Birthin’ Babies On Single Payer: A British Mom On How Her Two Healthy Kids Arrived

A note from Pie Face: Pregnancy is a universal facet of any healthcare system, and so I have asked moms who gave birth in publicly funded systems to tell us about how they interacted with the systems, and whether they felt supported and prepared for the complicated and difficult medical process that is pregnancy and childbirth. Remember, this used to kill 1/3 of women, so it’s an important metric for the success of any healthcare system. Here’s one mom’s experience in Britain’s NHS.

By Rhubarb Pie

As a pregnant woman in the UK, my first point of contact with the NHS was an appointment with a midwife at my General Practitioner (GP) surgery. Considering I was only 6-8 weeks pregnant (think blue lines on a stick rather than cute scan picture), this was far more thorough that I expected. It covered birth options, weight and blood pressure checks, nutritional advice and any concerns or previous complications. I came away with a big folder of acronym-heavy maternity notes to keep with me in case of emergencies and take to subsequent appointments. Pregnancy is confirmed and dated based on an ultrasound scan at around 8-12 weeks, which I had at a local hospital. I also remember blood tests around this stage. Personally, I felt no pressure from my midwife in relation to screening options or my choice of where to give birth.

My two pregnancies were both straightforward until the later stages; I went along for appointments with my midwife every few weeks and to hospital for a routine scan at around 20 weeks, at which the sonographer checks for abnormalities. Barring the odd appointment delay, the system ran smoothly. I had my midwife’s mobile number and contact details for the hospital maternity assessment unit in case of any concerns.

Despite regular contact with midwives, I didn’t see a doctor at all during my first pregnancy until the day I went into labour. Maybe this hands-off approach is one of the reasons National Childbirth Trust (NCT) courses are popular in the UK among those who can afford them. I agree with the general consensus that these courses are good for peer support, but can see why they are criticised as too middle-class and for glorifying low-intervention birth. There are free NHS antenatal (prenatal) courses, but provision seems patchy and our local sessions were run on a weekday morning, so not great for working parents.

After a complicated birth first time round, my second pregnancy included an appointment with a hospital consultant: a frank, unhurried, informative conversation. Later in my second pregnancy, I became ill and had appointments with my GP and midwife. Looking back, I think better communication between these two could have reduced or avoided complications.

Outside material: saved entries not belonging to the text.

(* ===== verification/VmWalk.v ===== *)
(** * [walk] and [mappages] on the page-table tree *)

From stdpp Require Import options.
From S2P Require Import Prelude CString State Sched Kalloc Vm PageTable.
#[local] Open Scope Z_scope.

(** ** Invariants and frames *)

(** Only memory and the free list differ. *)
Definition vm_rest (s s' : kst) : Prop :=
  s' = set_k_mem (k_mem s') (set_k_freelist (k_freelist s') s).
Lemma vm_rest_refl s : vm_rest s s.
Proof. unfold vm_rest. by destruct s. Qed.
Lemma vm_rest_trans s1 s2 s3 : vm_rest s1 s2 → vm_rest s2 s3 → vm_rest s1 s3.
Proof. unfold vm_rest. intros H1 H2. rewrite H2, H1. done. Qed.
Lemma vm_rest_mem m s : vm_rest s (set_k_mem m s).
Proof. unfold vm_rest. by destruct s. Qed.
Lemma vm_rest_kalloc q s : vm_rest s (kalloc_post q s).
Proof. done. Qed.
Lemma vm_rest_kfree q s : vm_rest s (kfree_post q s).
Proof. done. Qed.
Lemma vm_rest_ly s s' : vm_rest s s' → k_ly s' = k_ly s.
Proof. intros H. rewrite H. done. Qed.
Lemma vm_rest_held s s' : vm_rest s s' → k_held s' = k_held s.
Proof. intros H. rewrite H. done. Qed.

Lemma kmem_inv_mem s l m P :
  kmem_inv s l → same_but P (k_mem s) m → (∀ q, P q → aligned q ∧ q ∉ l) → mem_ok m →
  kmem_inv (set_k_mem m s) l.
Proof.
  intros HI Hs HP Hm. pose proof HI as [H1 H2 H3 H4]. split; simpl; try done.
  apply (flist_frame (k_mem s)); [|done]. intros p a Hp Ha. symmetry.
  apply (same_but_page P _ _ p); try done.
  - intros q Hq. destruct (HP q Hq). split; [done|]. by intros ->.
  - apply kmem_aligned in HI. rewrite Forall_forall in HI. by apply HI.
Qed.

Lemma memset_same_but m p c : same_but (eq p) m (memset m p c PGSIZE).
Proof.
  intros a Ha. rewrite rd_memset by (unfold PGSIZE; lia).
  rewrite decide_False; [done|]. by apply Ha.
Qed.
Lemma rd_memset_page m p c a : in_page p a → rd (memset m p c PGSIZE) a = u8 c.
Proof.
  intros Ha. rewrite rd_memset by (unfold PGSIZE; lia). by rewrite decide_True.
Qed.

(** ** Evaluation of the primitive accesses *)

Lemma bind_ld64 {A} a (f : Z → K A) s : mbind f (ld64 a) s = f (load64 (k_mem s) a) s.
Proof. done. Qed.
Lemma bind_st64 {A} a v (f : unit → K A) s :
  mbind f (st64 a v) s = f () (set_k_mem (store64 (k_mem s) a v) s).
Proof. done. Qed.
Lemma bind_kmemset {A} a c n (f : unit → K A) s :
  mbind f (kmemset a c n) s = f () (set_k_mem (memset (k_mem s) a c n) s).
Proof. done. Qed.
Lemma bind_kmemmove {A} d a n (f : unit → K A) s :
  mbind f (kmemmove d a n) s = f () (set_k_mem (memmove (k_mem s) d a n) s).
Proof. done. Qed.
Ltac vstep := rewrite ?bind_ld64, ?bind_st64, ?bind_kmemset, ?bind_kmemmove; mstep.

Section walk.
Context `{LO : LeafOwner}.

(** The allocator's free pages are [l] and the address space [root] is well
    formed beside them. *)
Record vm_inv (s : kst) (root : Z) (l : list Z) : Prop := {
  vi_kmem : kmem_inv s l;
  vi_as : as_wf (ly_end (k_ly s)) (k_mem s) root l;
  vi_held : LK_kmem ∉ k_held s;
}.

(** ** walk without allocation *)

Definition walk_result (m : mem) (root va : Z) : Z :=
  match node m root [PX 2 va; PX 1 va] with
  | Some pt => pt + 8 * PX 0 va
  | None => 0
  end.

Lemma walk_noalloc root va s :
  va < MAXVA → walk root va false s = Ok (walk_result (k_mem s) root va) s.
Proof.
  intros Hva. unfold walk. destruct (Z.leb_spec MAXVA va); [lia|].
  unfold walk_result. cbn [walk_loop node]. change (Z.of_nat 2) with 2.
  change (Z.of_nat 1) with 1. vstep.
  destruct (has PTE_V _); [|done]. vstep.
  by destruct (has PTE_V _).
Qed.

Lemma pte_of_walk m root va v :
  pte_of m root va = Some v →
  ∃ pt, node m root [PX 2 va; PX 1 va] = Some pt ∧
    walk_result m root va = pt + 8 * PX 0 va ∧ load64 m (pt + 8 * PX 0 va) = v ∧
    has PTE_V v = true.
Proof.
  unfold pte_of, ent, walk_result. destruct (node _ _ _) as [pt|]; [|done]. simpl.
  destruct (has PTE_V _) eqn:E; [|done]. intros [= <-]. eauto.
Qed.

(** ** walk with allocation *)

(** [s'] has a larger tree of tables below [root] and the same leaves. *)
Record grow (root : Z) (s : kst) (l : list Z) (s' : kst) (l' : list Z) : Prop := {
  g_rest : vm_rest s s';
  g_inv : vm_inv s' root l';
  g_pages q : (q ∈ l' ∨ owns (k_mem s') root q) ↔ (q ∈ l ∨ owns (k_mem s) root q);
  g_sub : l' ⊆ l;
  g_tabs q : tabs (k_mem s') root q → tabs (k_mem s) root q ∨ q ∈ l;
  g_node p q : Forall idx p → (length p ≤ 3)%nat →
    node (k_mem s) root p = Some q → node (k_mem s') root p = Some q;
  g_ent p i : length p = 2%nat → Forall idx (p ++ [i]) →
    ent (k_mem s') root p i = ent (k_mem s) root p i;
  g_same : same_but (λ q, q ∈ l ∨ tabs (k_mem s) root q) (k_mem s) (k_mem s');
}.

Lemma grow_refl root s l : vm_inv s root l → grow root s l s l.
Proof.
  intros H. split; try done; [apply vm_rest_refl|by left].
Qed.
Lemma grow_trans root s1 l1 s2 l2 s3 l3 :
  grow root s1 l1 s2 l2 → grow root s2 l2 s3 l3 → grow root s1 l1 s3 l3.
Proof.
  intros H1 H2. split.
  - eapply vm_rest_trans; [apply H1|apply H2].
  - apply H2.
  - intros q. rewrite (g_pages _ _ _ _ _ H2). apply (g_pages _ _ _ _ _ H1).
  - etrans; [apply (g_sub _ _ _ _ _ H2)|apply (g_sub _ _ _ _ _ H1)].
  - intros q [Hq|Hq]%(g_tabs _ _ _ _ _ H2).
    + by apply (g_tabs _ _ _ _ _ H1).
    + right. by apply (g_sub _ _ _ _ _ H1).
  - intros p q Hp Hl E. apply (g_node _ _ _ _ _ H2); try done.
    by apply (g_node _ _ _ _ _ H1).
  - intros p i Hp Hl. rewrite (g_ent _ _ _ _ _ H2) by done. by apply H1.
  - eapply same_but_trans; [apply H1|].
    eapply same_but_mono; [|apply (g_same _ _ _ _ _ H2)].
    intros q [Hq|Hq]; [left; by apply (g_sub _ _ _ _ _ H1)|].
    apply (g_tabs _ _ _ _ _ H1) in Hq. tauto.
Qed.

(** Taking a page off the free list and clearing it. *)
Lemma take_page s root q l c :
  vm_inv s root (q :: l) →
  let s' := set_k_mem (memset (k_mem (kalloc_post q s)) q c PGSIZE) (kalloc_post q s) in
  kmem_inv s' l ∧ as_wf (ly_end (k_ly s)) (k_mem s') root (q :: l) ∧
  page_ok (ly_end (k_ly s)) q ∧ q ∉ l ∧ same_but (eq q) (k_mem s) (k_mem s') ∧
  q ≠ 0 ∧ (∀ a, in_page q a → rd (k_mem s') a = u8 c).
Proof.
  intros [HI Has Hh] s'.
  pose proof (kalloc_inv _ _ _ HI) as (H1 & H2 & H3 & H4 & H5).
  assert (same_but (eq q) (k_mem s) (k_mem s')) as Hs.
  { eapply same_but_trans; [apply memset_same_but|apply memset_same_but]. }
  assert (aligned q) as Hal by apply H3.
  split; [|split; [|split; [done|split; [done|split; [done|split; [done|]]]]]].
  - apply (kmem_inv_mem _ _ _ (eq q) H1).
    + apply memset_same_but.
    + by intros ? <-.
    + apply mem_ok_memset, H1.
  - eapply (as_wf_same_but _ _ _ _ _ _ (eq q) Has); [exact Hs| |by left].
    intros ? <-. split; [done|]. intros Ht%tabs_owns.
    destruct (owns_ok _ _ _ _ _ Has Ht). set_solver.
  - intros a Ha. by apply rd_memset_page.
Qed.
(* ===== verification/VmOps.v ===== *)
(** * [uvmdealloc], [uvmalloc], [uvmcopy] *)

From stdpp Require Import options.
From S2P Require Import Prelude CString State Sched Kalloc Vm PageTable VmWalk VmSpec.
#[local] Open Scope Z_scope.
#[local] Existing Instance user_leaves.

Lemma TRAPFRAME_val : TRAPFRAME = 2 ^ 38 - 8192.
Proof. done. Qed.
Lemma MAXVA_val : MAXVA = 2 ^ 38.
Proof. done. Qed.

Lemma aligned_0 : aligned 0.
Proof. done. Qed.
Lemma aligned_PGROUNDUP x : 0 ≤ x < 2 ^ 63 → aligned (PGROUNDUP x).
Proof. intros. apply PGROUNDUP_bounds. unfold PGSIZE. lia. Qed.
Lemma PGROUNDUP_le x b : 0 ≤ x ≤ b → aligned b → b < 2 ^ 63 → x ≤ PGROUNDUP x ≤ b.
Proof.
  intros Hx Hb Hlt. destruct (PGROUNDUP_bounds x) as [H1 H2]; [unfold PGSIZE; lia|].
  apply Z.mod_divide in H1 as [i Hi]; [|by compute].
  apply Z.mod_divide in Hb as [j Hj]; [|by compute].
  unfold PGSIZE in *. lia.
Qed.
Lemma PGROUNDUP_aligned x : aligned x → 0 ≤ x < 2 ^ 63 → PGROUNDUP x = x.
Proof.
  intros Hal Hx. pose proof (PGROUNDUP_le x x ltac:(lia) Hal ltac:(lia)). lia.
Qed.
Lemma aligned_TRAPFRAME : aligned TRAPFRAME.
Proof. done. Qed.
#[export] Hint Resolve aligned_0 aligned_TRAPFRAME aligned_mul : core.

(** The pages between two aligned addresses. *)
Lemma pages_between a b :
  aligned a → aligned b → a ≤ b → b = a + (b - a) / PGSIZE * PGSIZE ∧ 0 ≤ (b - a) / PGSIZE.
Proof.
  intros Ha Hb Hle. apply Z.mod_divide in Ha as [i ->]; [|by compute].
  apply Z.mod_divide in Hb as [j ->]; [|by compute].
  rewrite <- Z.mul_sub_distr_r, Z.div_mul by by compute. unfold PGSIZE in *. lia.
Qed.

(** ** uvmunmap and uvmdealloc *)

Lemma uvmunmap_spec root s l X a n :
  vmx s root l X → aligned a → 0 ≤ a → 0 ≤ n → a + n * PGSIZE ≤ TRAPFRAME →
  (∀ i, 0 ≤ i < n → is_Some (pte_of (k_mem s) root (a + i * PGSIZE))) →
  ∃ s' l', uvmunmap root a n true s = Ok () s' ∧
    upd root s l X s' l' X (range a (a + n * PGSIZE)) ∧
    ∀ i, 0 ≤ i < n → pte_of (k_mem s') root (a + i * PGSIZE) = None.
Proof.
  intros Hv Hal Ha Hn Hend Hsome. pose proof TRAPFRAME_val as HT. unfold uvmunmap.
  replace (a mod PGSIZE =? 0) with true by (symmetry; by apply Z.eqb_eq). cbn [negb].
  rewrite (u64_id (n * PGSIZE)), u64_id by (unfold PGSIZE in *; lia).
  replace ((a + n * PGSIZE - a) / PGSIZE) with n.
  2:{ replace (a + n * PGSIZE - a) with (n * PGSIZE) by lia. by rewrite Z.div_mul. }
  pose proof (uvmunmap_loop_spec (Z.to_nat n) root s l X a Hv Hal Ha) as H.
  rewrite Z2Nat.id in H by done. apply H; [lia|done].
Qed.

(** [is_Some] of every page in a range. *)
Definition all_mapped (m : mem) (root a b : Z) : Prop :=
  ∀ va, a ≤ va < b → is_Some (pte_of m root va).
Definition none_mapped (m : mem) (root a b : Z) : Prop :=
  ∀ va, a ≤ va < b → pte_of m root va = None.

Lemma pte_of_page m root va va' :
  0 ≤ va < MAXVA → 0 ≤ va' < MAXVA → va / PGSIZE = va' / PGSIZE →
  pte_of m root va = pte_of m root va'.
Proof.
  intros H H' E. unfold pte_of.
  apply va_decompose in H as [E1 B1], H' as [E2 B2].
  pose proof (PX_idx 0 va). pose proof (PX_idx 1 va). pose proof (PX_idx 2 va).
  pose proof (PX_idx 0 va'). pose proof (PX_idx 1 va'). pose proof (PX_idx 2 va').
  unfold idx in *. assert (PX 2 va = PX 2 va' ∧ PX 1 va = PX 1 va' ∧ PX 0 va = PX 0 va')
    as (-> & -> & ->) by lia. done.
Qed.
Lemma pages_none m root a n :
  aligned a → 0 ≤ a → a + n * PGSIZE ≤ MAXVA →
  (∀ i, 0 ≤ i < n → pte_of m root (a + i * PGSIZE) = None) →
  none_mapped m root a (a + n * PGSIZE).
Proof.
  intros Hal Ha Hend H va Hva.
  pose proof (aligned_div a 0 Hal) as Hd. rewrite Z.mul_0_l, Z.add_0_r in Hd.
  pose proof (Z.div_mod va PGSIZE). pose proof (Z.mod_pos_bound va PGSIZE).
  rewrite (pte_of_page _ _ va (a + (va / PGSIZE - a / PGSIZE) * PGSIZE)).
  - apply H. unfold PGSIZE in *. lia.
  - lia.
  - unfold PGSIZE in *. lia.
  - rewrite Z.div_add by by compute. lia.
Qed.

Lemma uvmdealloc_noop root s oldsz newsz :
  oldsz ≤ newsz → uvmdealloc root oldsz newsz s = Ok oldsz s.
Proof. intros H. unfold uvmdealloc. destruct (Z.leb_spec oldsz newsz); [done|lia]. Qed.

Lemma uvmdealloc_shrink root s l X oldsz newsz :
  vmx s root l X → 0 ≤ newsz < oldsz → oldsz ≤ TRAPFRAME →
  all_mapped (k_mem s) root (PGROUNDUP newsz) (PGROUNDUP oldsz) →
  ∃ s' l', uvmdealloc root oldsz newsz s = Ok newsz s' ∧
    upd root s l X s' l' X (range (PGROUNDUP newsz) (PGROUNDUP oldsz)) ∧
    none_mapped (k_mem s') root (PGROUNDUP newsz) (PGROUNDUP oldsz).
Proof.
  intros Hv Hnew Hold Hall. pose proof TRAPFRAME_val as HT. unfold uvmdealloc.
  destruct (Z.leb_spec oldsz newsz); [lia|].
  pose proof (PGROUNDUP_le oldsz TRAPFRAME ltac:(lia) aligned_TRAPFRAME ltac:(lia)) as Ho.
  pose proof (PGROUNDUP_le newsz (PGROUNDUP oldsz) ltac:(lia)
    (aligned_PGROUNDUP oldsz ltac:(lia)) ltac:(lia)) as Hn.
  assert (aligned (PGROUNDUP newsz) ∧ aligned (PGROUNDUP oldsz)) as [An Ao]
    by (split; apply aligned_PGROUNDUP; lia).
  set (a := PGROUNDUP newsz) in *. set (b := PGROUNDUP oldsz) in *.
  destruct (pages_between a b An Ao ltac:(lia)) as [Hb Hn0].
  destruct (Z.ltb_spec a b) as [Hlt|Hge]; cbn [when].
  - set (n := (b - a) / PGSIZE) in *.
    rewrite (u64_id (b - a)) by lia. fold n.
    rewrite i32_id, u64_id by (unfold PGSIZE in *; lia).
    destruct (uvmunmap_spec root s l X a n Hv An ltac:(lia) ltac:(lia) ltac:(lia))
      as (s' & l' & E & HU & Hno).
    { intros i Hi. apply Hall. unfold PGSIZE in *. lia. }
    exists s', l'. split; [by erewrite bind_Ok|]. rewrite <- Hb in HU. split; [done|].
    rewrite Hb. apply pages_none; try done; [lia|]. rewrite MAXVA_val. lia.
  - mstep. exists s, l. split; [done|]. split; [|intros va ?; lia].
    eapply upd_mono; [|by apply upd_refl]. done.
Qed.

(** ** uvmalloc *)

Lemma va_path_of p :
  Forall idx p → length p = 3%nat → va_path (va_of p) = p ∧ va_of p mod PGSIZE = 0.
Proof.
  intros Hi Hl. destruct p as [|i [|j [|k []]]]; try done.
  apply Forall_cons in Hi as [Hi Hi']. apply Forall_cons in Hi' as [Hj Hi'].
  apply Forall_cons in Hi' as [Hk _]. unfold idx in *. simpl.
  set (x := i * 2 ^ 18 + j * 2 ^ 9 + k).
  replace (i * 2 ^ 30 + j * 2 ^ 21 + k * 2 ^ 12) with (x * 4096) by (unfold x; lia).
  split; [|unfold PGSIZE; by apply Z.mod_mul].
  unfold va_path. rewrite !PX_eq by lia.
  change (2 ^ (12 + 9 * 2)) with (4096 * 2 ^ 18). change (2 ^ (12 + 9 * 1)) with (4096 * 2 ^ 9).
  change (2 ^ (12 + 9 * 0)) with (4096 * 1). rewrite <- !Z.div_div by lia.
  rewrite Z.div_mul by lia. rewrite Z.div_1_r. unfold x.
  f_equal; [|f_equal; [|f_equal]].
  - replace (i * 2 ^ 18 + j * 2 ^ 9 + k) with (i * 2 ^ 18 + (j * 2 ^ 9 + k)) by lia.
    rewrite Z.div_add_l by lia. rewrite (Z.div_small (_ + _)) by lia.
    rewrite Z.mod_small; lia.
  - replace (i * 2 ^ 18 + j * 2 ^ 9 + k) with ((i * 512 + j) * 2 ^ 9 + k) by lia.
    rewrite Z.div_add_l by lia. rewrite (Z.div_small k) by lia.
    replace (i * 512 + j + 0) with (j + i * 512) by lia.
    rewrite Z.mod_add by lia. apply Z.mod_small. lia.
  - replace (i * 2 ^ 18 + j * 2 ^ 9 + k) with (k + (i * 512 + j) * 512) by lia.
    rewrite Z.mod_add by lia. apply Z.mod_small. lia.
Qed.

(** Unmapped before and after: nothing changed. *)
Lemma upd_none root s l X s' l' X' a b :
  upd root s l X s' l' X' (range a b) →
  none_mapped (k_mem s) root a b → none_mapped (k_mem s') root a b →
  upd root s l X s' l' X' nowhere.
Proof.
  intros HU H1 H2. pose proof HU as [U1 U2 U3 U4 U5 U6].
  assert (∀ p i, length p = 2%nat → Forall idx (p ++ [i]) → range a b (p ++ [i]) →
    ent (k_mem s) root p i = None ∧ ent (k_mem s') root p i = None) as Hr.
  { intros p i Hl Hi Hr. destruct (va_path_of (p ++ [i])) as [E _]; [done|
      rewrite length_app; simpl; lia|].
    specialize (H1 _ Hr). specialize (H2 _ Hr). unfold pte_of in H1, H2.
    rewrite va_path_page in E. apply app_inj_tail in E as [E1 E2].
    by rewrite E1, E2 in H1, H2. }
  split; try done.
  - intros p i Hl Hi _. destruct (decide (a ≤ va_of (p ++ [i]) < b)) as [Hd|Hd].
    + destruct (Hr p i Hl Hi Hd) as [-> ->]. done.
    + by apply U4.
  - intros p q x Hl Hp _ E. destruct (decide (a ≤ va_of p < b)) as [Hd|Hd].
    + destruct (split3 p Hl) as (p1 & i & -> & Hl1). rewrite node_snoc in E.
      destruct (Hr p1 i Hl1 (proj1 Hp) Hd) as [E' _]. by rewrite E' in E.
    + by apply (U5 p).
Qed.
Lemma uvmfree_ok s root l sz :
  vmx s root l [] → 0 ≤ sz ≤ TRAPFRAME → all_mapped (k_mem s) root 0 (PGROUNDUP sz) →
  leaves_below (k_mem s) root (PGROUNDUP sz) →
  ∃ s' l', uvmfree root sz s = Ok () s' ∧ vm_rest s s' ∧ kmem_inv s' l' ∧
    (∀ q, q ∈ l' ↔ q ∈ l ∨ owns (k_mem s) root q) ∧
    same_but (λ q, q ∈ l ∨ owns (k_mem s) root q) (k_mem s) (k_mem s').
Proof.
  intros Hv Hsz Hall Hlv. pose proof TRAPFRAME_val as HT. pose proof MAXVA_val as HM.
  pose proof (PGROUNDUP_le sz TRAPFRAME ltac:(lia) aligned_TRAPFRAME ltac:(lia)) as Hn.
  assert (∃ s1 l1, when (0 <? sz) (uvmunmap root 0 (PGROUNDUP sz / PGSIZE) true) s = Ok () s1 ∧
    upd root s l [] s1 l1 [] (range 0 (PGROUNDUP sz)) ∧
    none_mapped (k_mem s1) root 0 (PGROUNDUP sz)) as (s1 & l1 & E1 & HU & Hnone).
  { pose proof (aligned_PGROUNDUP sz ltac:(lia)) as Hal.
    destruct (pages_between 0 (PGROUNDUP sz) aligned_0 Hal ltac:(lia)) as [Hb Hn0].
    rewrite Z.sub_0_r, Z.add_0_l in Hb. rewrite Z.sub_0_r in Hn0.
    destruct (Z.ltb_spec 0 sz); cbn [when].
    - destruct (uvmunmap_spec root s l [] 0 (PGROUNDUP sz / PGSIZE) Hv) as (s1 & l1 & E & HU & H0);
        try done.
      + rewrite Z.add_0_l, <- Hb. lia.
      + intros j Hj. rewrite Z.add_0_l. apply Hall. rewrite Hb. unfold PGSIZE in *. lia.
      + exists s1, l1. split; [done|]. rewrite Z.add_0_l, <- Hb in HU. split; [done|].
        rewrite Hb. apply (pages_none (k_mem s1) root 0); try done.
        rewrite Z.add_0_l, <- Hb. lia.
    - exists s, l. split; [done|]. assert (PGROUNDUP sz = 0) as ->.
      { assert (sz = 0) as -> by lia. done. }
      split; [|intros va ?; lia]. eapply upd_mono; [|by apply upd_refl]. done. }
  pose proof (u_inv _ _ _ _ _ _ _ _ HU) as Hv1.
  assert (leaves_below (k_mem s1) root 0) as Hlv1.
  { intros p i Hl Hp Hs. exfalso.
    destruct (decide (range 0 (PGROUNDUP sz) (p ++ [i]))) as [Hr|Hr].
    - destruct (va_path_of (p ++ [i])) as [E _]; [done|rewrite length_app; simpl; lia|].
      specialize (Hnone _ Hr). unfold pte_of in Hnone. rewrite va_path_page in E.
      apply app_inj_tail in E as [Ea Eb]. rewrite Ea, Eb in Hnone. rewrite Hnone in Hs.
      by destruct Hs.
    - rewrite (u_ent _ _ _ _ _ _ _ _ HU) in Hs by done. apply Hr. unfold range.
      pose proof (va_of_nonneg _ Hp). specialize (Hlv p i Hl Hp Hs). lia. }
  destruct (wp_inv _ _ _ (freewalk_spec 2 s1 root l1 (vx_kmem _ _ _ _ Hv1) (vx_held _ _ _ _ Hv1)
    (vmx_sub_ok _ _ _ _ Hv1 Hlv1))) as ([] & s' & E2 & R & (l' & K & HL) & HS).
  exists s', l'. unfold uvmfree. erewrite bind_Ok by exact E1. split; [done|].
  split; [eapply vm_rest_trans; [apply HU|done]|]. split; [done|].
  assert (∀ q, q ∈ l1 ∨ subpages 2 (k_mem s1) root q ↔ q ∈ l ∨ owns (k_mem s) root q) as Hpg.
  { intros q. rewrite <- (no_leaf_owns _ _ _ _ _ Hv1 Hlv1).
    pose proof (u_pages _ _ _ _ _ _ _ _ HU q) as Hq. by rewrite !app_nil_r in Hq. }
  split; [intros q; by rewrite HL|].
  eapply same_but_trans.
  - eapply same_but_mono; [|apply (u_same _ _ _ _ _ _ _ _ HU)]. intros q. by rewrite app_nil_r.
  - eapply same_but_mono; [|exact HS]. intros q Hq. apply Hpg. by right.
Qed.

When it comes to the actual births, my tendency is to wax lyrical about the amazing NHS hospital staff involved. Possibly this says more about the nature of my experiences than the quality of care, but the fact is that in another place or another time, the outcomes for me and my children would have been very different. My first child arrived via emergency c-section, my second was born prematurely and spent three weeks in a neonatal intensive care unit.

Among the many positives (aside from two healthy children), I gave birth in a clean, comfortable, private room with the support of thoroughly professional midwives and doctors. I was discharged at a reasonable time and felt informed about and involved in decisions relating to our premature baby’s care. I’m not saying our hospital experience was without fault; an accidental double-dose of antibiotics for our newborn baby, staying two nights on a crowded ward after surgery and conflicting advice about breastfeeding could all be perceived as symptomatic of a system under strain.

My experience of postnatal care was mixed. The community midwife visited a few days after birth and I went to a local clinic for a postnatal check-up: all fine. However, subsequent home visits are made by a health visitor (a qualified nurse or midwife specialising in public health). These checks are intended to support parents and ensure the baby’s development is on track, but I’m not the only parent to find them a bit intrusive. Something I did find helpful was a free six-week postnatal course run by health visitors at my local NHS clinic, but this has since been scrapped (presumably due to funding cuts).

Contact with health services has been a regular feature of early parenthood – from getting prescriptions for antibiotics to treat mastitis to accessing support for mental health issues, infant vaccinations, getting coughs and colds checked out and minor surgery for trapped fingers. It’s not always easy to judge the seriousness of children’s health conditions – especially before they can talk – and I feel fortunate to have access to decent healthcare without having to worry about the costs.